‘1917’ Review: Technically Dazzling, Emotionally Lacking

Amblin Partners/DreamWorks

The enemy is dug in waiting to slaughter two English battalions that believe this enemy is exposed and on the run in full retreat. If the 2nd Battalion of the Devonshire Regiment is not told to call off this attack on the Germans, some 1,600 men will be cut to pieces. The only way to alert them is with a hand-delivered message. Two men, two impossibly young men, are given the job.

It is the Spring of the third year of the first World War. Lance Corporals Blake (Dean-Charles Chapman) and Schofield (George MacKay) have only a few hours to deliver this message. First they will have to travel, mostly on foot, over miles of flat and exposed terrain, that until a few hours ago, was occupied by the Germans.

The two men leave the relative safe confines of the trenches, and in broad daylight, travel through a deserted hellscape, a post-apocalyptic world littered with corpses, tree stumps, shelled-out buildings, dead animals, and a faceless enemy’s booby traps.

The movie’s central conceit is that it’s supposed to look like it was filmed in a single take, a single shot (two, actually). There’s good reason behind this. The idea, I assume, is that this approach will make we the viewers feel like the third man on the mission. And in a few scenes this works, especially a shocking turning point at a deserted farm.

Overall, though, with the camera whopping and swooping, sometimes self-consciously (but nowhere near as self-consciously as that dreadful Oscar-winner Birdman), it feels like we lose something, primarily any sense of intimacy with the characters.

George MacKay and Dean-Charles Chapman in 1917 (Universal, 2019)

Close-ups were invented for a reason, and when the camera behaves like a voyeur instead of a lover, or the attempt to hold that single tracking shot is so strained you can’t help but notice, it takes you out of the movie.

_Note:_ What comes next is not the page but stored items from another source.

(* ===== verification/Geometry.v ===== *)
(** * Annotation geometry: the coordinate contract of a mark
    ([src/packages/protocol/src/annotation-geometry.ts]) and its check at the
    API boundary ([assertGeometry] of
    [src/apps/server/src/modules/reviews/domain.ts]) *)

From S2P Require Import Prelude Errors ReviewProtocol ReviewDomain Numbers.

(** ** The vocabulary *)

Inductive AnnotationType :=
| rectangle | ellipse | arrow | point | numbered_marker | freehand.

Inductive GeometryMember :=
| m_x | m_y | m_width | m_height | m_x2 | m_y2 | m_rotation | m_path.

#[export] Instance AnnotationType_eq_dec : EqDecision AnnotationType.
Proof. solve_decision. Defined.
#[export] Instance GeometryMember_eq_dec : EqDecision GeometryMember.
Proof. solve_decision. Defined.

Definition ANNOTATION_TYPE_VALUES : list AnnotationType :=
  [rectangle; ellipse; arrow; point; numbered_marker; freehand].

Definition annotation_type_name (t : AnnotationType) : string :=
  match t with
  | rectangle => "rectangle" | ellipse => "ellipse" | arrow => "arrow"
  | point => "point" | numbered_marker => "numbered_marker" | freehand => "freehand"
  end.

Definition ALL_MEMBERS : list GeometryMember :=
  [m_x; m_y; m_width; m_height; m_x2; m_y2; m_rotation; m_path].

Definition member_name (m : GeometryMember) : string :=
  match m with
  | m_x => "x" | m_y => "y" | m_width => "width" | m_height => "height"
  | m_x2 => "x2" | m_y2 => "y2" | m_rotation => "rotation" | m_path => "path"
  end.

#[export] Instance AnnotationType_vocabulary : Vocabulary AnnotationType.
Proof. refine {| vocab := ANNOTATION_TYPE_VALUES; name := annotation_type_name |};
  solve_vocabulary. Defined.
#[export] Instance GeometryMember_vocabulary : Vocabulary GeometryMember.
Proof. refine {| vocab := ALL_MEMBERS; name := member_name |}; solve_vocabulary. Defined.

Definition ARRAY_MEMBERS : list GeometryMember := [m_path].

Definition FREEHAND_MINIMUM : nat := 2.
Definition FREEHAND_MAXIMUM : nat := 128.

Definition GEOMETRY_BY_ANNOTATION_TYPE : list string :=
  ["rectangle:1:x,y,width,height:rotation";
   "ellipse:1:x,y,width,height:rotation";
   "arrow:1:x,y,x2,y2";
   "point:1:x,y";
   "numbered_marker:1:x,y";
   "freehand:1:x,y,width,height,path"].

Record GeometryRule := mk_rule {
  version : Z;
  required : list GeometryMember;
  optional : list GeometryMember
}.

(** [Number(version)] for a string of decimal digits, the form every version
    of the table has; [None] is NaN. *)
Fixpoint read_digits (s : string) (acc : Z) : option Z :=
  match s with
  | EmptyString => Some acc
  | String c s' =>
      let n := N_of_ascii c in
      if bool_decide (48 ≤ n ≤ 57)%N
      then read_digits s' (acc * 10 + Z.of_N (n - 48))%Z else None
  end.

Definition read_members (s : string) : option (list GeometryMember) :=
  mapM of_name (split ","%char s).

(** One entry, [type:version:required[:optional]]; further parts are ignored. *)
Definition read_entry (entry : string) : option (AnnotationType * GeometryRule) :=
  match split ":"%char entry with
  | type :: version :: req :: rest =>
      t ← of_name type;
      v ← (if bool_decide (version = "") then None else read_digits version 0);
      if bool_decide (v < 1)%Z then None else
      r ← read_members req;
      o ← match rest with
          | [] => Some []
          | opt :: _ => if bool_decide (opt = "") then Some [] else read_members opt
          end;
      Some (t, mk_rule v r o)
  | _ => None
  end.

(** [readGeometryVocabulary]: a later entry of a type replaces an earlier one;
    [None] is the error thrown while the module loads. *)
Definition rule_in (table : list (AnnotationType * GeometryRule)) (t : AnnotationType) :
    option GeometryRule :=
  foldl (λ found e, if bool_decide (e.1 = t) then Some e.2 else found) None table.

Definition readGeometryVocabulary (entries : list string) :
    option (list (AnnotationType * GeometryRule)) :=
  table ← mapM read_entry entries;
  mapM (λ t, rule ← rule_in table t; Some (t, rule)) ANNOTATION_TYPE_VALUES.

Definition GEOMETRY_RULES : list (AnnotationType * GeometryRule) :=
  default [] (readGeometryVocabulary GEOMETRY_BY_ANNOTATION_TYPE).

Definition geometry_rule (t : AnnotationType) : GeometryRule :=
  default (mk_rule 0 [] []) (rule_in GEOMETRY_RULES t).

Definition REQUIRED_GEOMETRY_MEMBERS (t : AnnotationType) : list GeometryMember :=
  required (geometry_rule t).
Definition OPTIONAL_GEOMETRY_MEMBERS (t : AnnotationType) : list GeometryMember :=
  optional (geometry_rule t).

Definition geometryVersionForType (t : AnnotationType) : Z := version (geometry_rule t).

(** ** The check *)

Inductive ViolationCode := v_required | v_forbidden | v_out_of_range | v_not_finite.

Record GeometryViolation := violation {
  v_member : GeometryMember;
  v_code : ViolationCode;
  v_message : string
}.

Definition isNormalisedCoordinate (value : option json) : bool :=
  match value ≫= as_number with
  | Some f => F_finite f && F_leb F_zero f && F_leb f F_one
  | None => false
  end.

Definition outside_message (what : string) (f : float) : string :=
  what +:+ " is " +:+ number_text f
    +:+ ", outside the 0 to 1 range of the artefact content rectangle".

(** The checks on one scalar: its kind, then its range. *)
Definition check_scalar (member : GeometryMember) (what : string) (value : option json) :
    list GeometryViolation :=
  match value ≫= as_number with
  | Some f =>
      if negb (F_finite f)
      then [violation member v_not_finite (what +:+ " must be a finite number")]
      else if F_ltb f F_zero || F_ltb F_one f
      then [violation member v_out_of_range (outside_message what f)]
      else []
  | None => [violation member v_not_finite (what +:+ " must be a finite number")]
  end.

(** [Object.keys] of a value that is an object, and its member [k]. *)
Definition object_keys (v : json) : option (list string) :=
  match v with
  | JObj ms => Some (fst <$> ms)
  | JArr l => Some ((λ i, pretty (Z.of_nat i)) <$> seq 0 (length l))
  | JDate _ => Some []
  | _ => None
  end.

Definition object_member (v : json) (k : string) : option json :=
  match v with JObj ms => get_member k ms | _ => None end.

(** The checks on the path's point number [index]. *)
Definition check_point (member : GeometryMember) (index : nat) (p : json) :
    list GeometryViolation :=
  let at_index := "geometry." +:+ name member +:+ "[" +:+ pretty (Z.of_nat index) +:+ "]" in
  match object_keys p with
  | None => [violation member v_not_finite (at_index +:+ " must be an object with x and y")]
  | Some keys =>
      check_scalar member (at_index +:+ ".x") (object_member p "x")
      ++ check_scalar member (at_index +:+ ".y") (object_member p "y")
      ++ ((λ key, violation member v_forbidden (at_index +:+ " must not carry " +:+ key))
            <$> filter (λ key, key ≠ "x" ∧ key ≠ "y") keys)
  end.

(** The loop over the points, left at the first bad one. *)
Fixpoint check_points (member : GeometryMember) (index : nat) (ps : list json) :
    list GeometryViolation :=
  match ps with
  | [] => []
  | p :: ps' =>
      match check_point member index p with
      | [] => check_points member (S index) ps'
      | vs => vs
      end
  end.

Definition checkPath (member : GeometryMember) (value : json) : list GeometryViolation :=
  let path_name := "geometry." +:+ name member in
  match value with
  | JArr ps =>
      if bool_decide (length ps < FREEHAND_MINIMUM) then
        [violation member v_required
           (path_name +:+ " must carry at least " +:+ pretty (Z.of_nat FREEHAND_MINIMUM)
              +:+ " points; a stroke of one point is a point annotation")]
      else if bool_decide (FREEHAND_MAXIMUM < length ps) then
        [violation member v_out_of_range
           (path_name +:+ " carries " +:+ pretty (Z.of_nat (length ps))
              +:+ " points, more than the " +:+ pretty (Z.of_nat FREEHAND_MAXIMUM)
              +:+ " a freehand stroke may hold; decimate the stroke before recording it")]
      else check_points member 0 ps
  | _ => [violation member v_not_finite
            (path_name +:+ " must be an array of normalised points")]
  end.

(** The body of the loop over the members. *)
Definition check_member (t : AnnotationType) (geometry : members) (m : GeometryMember) :
    list GeometryViolation :=
  let value := get_member (name m) geometry in
  let wanted := includes (REQUIRED_GEOMETRY_MEMBERS t) m in
  match value with
  | None =>
      if wanted
      then [violation m v_required ("a " +:+ name t +:+ " annotation requires geometry." +:+ name m)]
      else []
  | Some v =>
      if negb wanted && negb (includes (OPTIONAL_GEOMETRY_MEMBERS t) m)
      then [violation m v_forbidden
              ("a " +:+ name t +:+ " annotation must not carry geometry." +:+ name m)]
      else if includes ARRAY_MEMBERS m then checkPath m v
      else check_scalar m ("geometry." +:+ name m) value
  end.

(** One side of a box: the origin plus the extent stays within 1. *)
Definition check_extent (geometry : members) (origin extent : GeometryMember) :
    list GeometryViolation :=
  match get_member (name origin) geometry ≫= as_number,
        get_member (name extent) geometry ≫= as_number with
  | Some o, Some w =>
      if F_finite (F_add o w) && F_ltb F_one (F_add o w)
      then [violation extent v_out_of_range
              ("geometry." +:+ name origin +:+ " plus geometry." +:+ name extent
                 +:+ " leaves the artefact content rectangle")]
      else []
  | _, _ => []
  end.

Definition checkGeometryForType (t : AnnotationType) (geometry : members) :
    list GeometryViolation :=
  let req := REQUIRED_GEOMETRY_MEMBERS t in
  (ALL_MEMBERS ≫= check_member t geometry)
    ++ (if includes req m_width && includes req m_height
        then check_extent geometry m_x m_width ++ check_extent geometry m_y m_height
        else []).

(** [assertGeometry] (domain.ts).  A body is read from JSON, so an object that
    is not an array is a [JObj], or a date with no member of its own. *)
Definition plain_object (v : json) : option members :=
  match v with JObj ms => Some ms | JDate _ => Some [] | _ => None end.

Definition assertGeometry (t : AnnotationType) (geometry : json) : check :=
  match plain_object geometry with
  | None => throw UNSUPPORTED_CAPABILITY "geometry must be an object." (field "geometry")
  | Some ms =>
      match checkGeometryForType t ms with
      | [] => Ok tt
      | first :: _ =>
          throw UNSUPPORTED_CAPABILITY
            (v_message first +:+ ". Coordinates are normalised to the artefact content rectangle and must lie between 0 and 1 inclusive.")
            [("field", JStr ("geometry." +:+ name (v_member first)))]
      end
  end.

(** ** Conversions to and from rendered coordinates *)

Record Point := mk_point { px : float; py : float }.
Record Rectangle := mk_rectangle { rx : float; ry : float; rw : float; rh : float }.

(** [AnnotationGeometry], the members that hold coordinates. *)
Record AnnotationGeometry := {
  g_x : float;
  g_y : float;
  g_width : option float;
  g_height : option float;
  g_x2 : option float;
  g_y2 : option float;
  g_rotation : option float;
  g_path : option (list Point)
}.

Sometimes in frustration. There’s a scene in a dark basement that lacks the intimacy and longing director Sam Mendes is obviously going for. The potential was all there. It’s poignantly written and performed. Unfortunately, the gimmick keeps us at arm’s length.

George MacKay in 1917 (Universal Picture, 2019)

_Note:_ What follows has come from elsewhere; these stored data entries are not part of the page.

(* ===== verification/Store.v ===== *)
(** * The store: the tables the review service keeps in PostgreSQL, their
    constraints, and the transactions over them

    The rows are those of [src/apps/server/migrations] (0046, 0047, 0048, 0053,
    0100, 0130, 0150, 0151, 0152, 0153); [inTransaction] is
    [src/apps/server/src/db/pool.ts].  A method is a computation of the monad
    [M]: it may throw, and what it did to the state before throwing is kept,
    except that [inTransaction] puts the tables back. *)

From S2P Require Import Prelude Errors ReviewProtocol BrowserProtocol ReviewDomain Events Completion EntityId Geometry RepositoryIdentity.

(** ** Rows *)

(** [Scope]: the tenant a caller is confined to. *)
Record Scope := { organisationId : string; projectId : string }.

(** The three columns [<prefix>_actor_type], [_actor_id] and [_actor_display]
    are one [EventActor]; a NULL type is [None]. *)
Record ReviewRow := {
  rv_id : string;
  rv_organisation_id : string;
  rv_project_id : string;
  rv_slug : string;
  rv_title : string;
  rv_description : option string;
  rv_status : ReviewStatus;
  rv_priority : option ReviewPriority;
  rv_version : Z;
  rv_created_by : EventActor;
  rv_assigned_user_id : option string;
  rv_assigned_agent_session_id : option string;
  rv_captured_branch : string;
  rv_captured_commit : string;
  rv_captured_workspace_id : string;
  rv_source_browser_session_id : option string;
  rv_created_at : Z;
  rv_updated_at : Z;
  rv_closed_at : option Z;
  rv_reopen_count : Z;
  rv_accepted_at : option Z;
  rv_accepted_by : option EventActor
}.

Part of the problem might be mine. While I never read reviews before seeing a film, I can’t avoid the hype, and 1917 is a critically-acclaimed frontrunner for Best Picture. For this reason I walked in assuming I was about to see something along the lines of All Quiet on the Western Front (1930) or Paths of Glory (1957), two World War I masterpieces you can never quite shake.

Performance-wise and technically, 1917 beats the band. The problem is the lack of an undertow. Beyond War is a terrible and obscene waste of young lives, 1917 doesn’t have much to say. Near the end, by way of Benedict Cumberbatch, who has a small role, this is unnecessarily spoken out loud.

War movies should be about something more than that, even war movies without Oscar aspirations. Saving Private Ryan is about how terrible war is and  the importance of a single life. All Quiet is about how terrible war is and the trap set by society to fool young men into believing war means glory. Paths of Glory is about how terrible war is and the corruption of an officer class with unchecked power. Even programmers like Fixed Bayonets (1951) are about how terrible war is and rising to the challenge of leadership.

1917 is about how terrible war is and… and…. and… It’s not even a coming of age story or about overcoming cowardice. You might not notice it, but you sure feel it when characters fail to develop, especially lead characters you never feel connected to because the camera won’t allow for it. You want to experience how this journey changes your protagonist. Does he grow into a man? Does he become hardened and cynical?. All anyone becomes here is dirty, exhausted, and desperate. In that way, more than any other movie, 1917 reminded me of the 1959 Japanese film Fires on the Plain, but that’s still a better movie because it has an undertow, those ideas you can never quite shake.

Don’t get me wrong, 1917 is a good movie. At times, it’s better than good. It’s never pretentious, you’re never bored, and the English military is treated with the respect it deserves. If you’re looking for a couple hours of escape and explosions mixed with moments of tension, you could do a lot worse.

If you’re looking for something to live up to the hype and stick to the ribs, this is not it.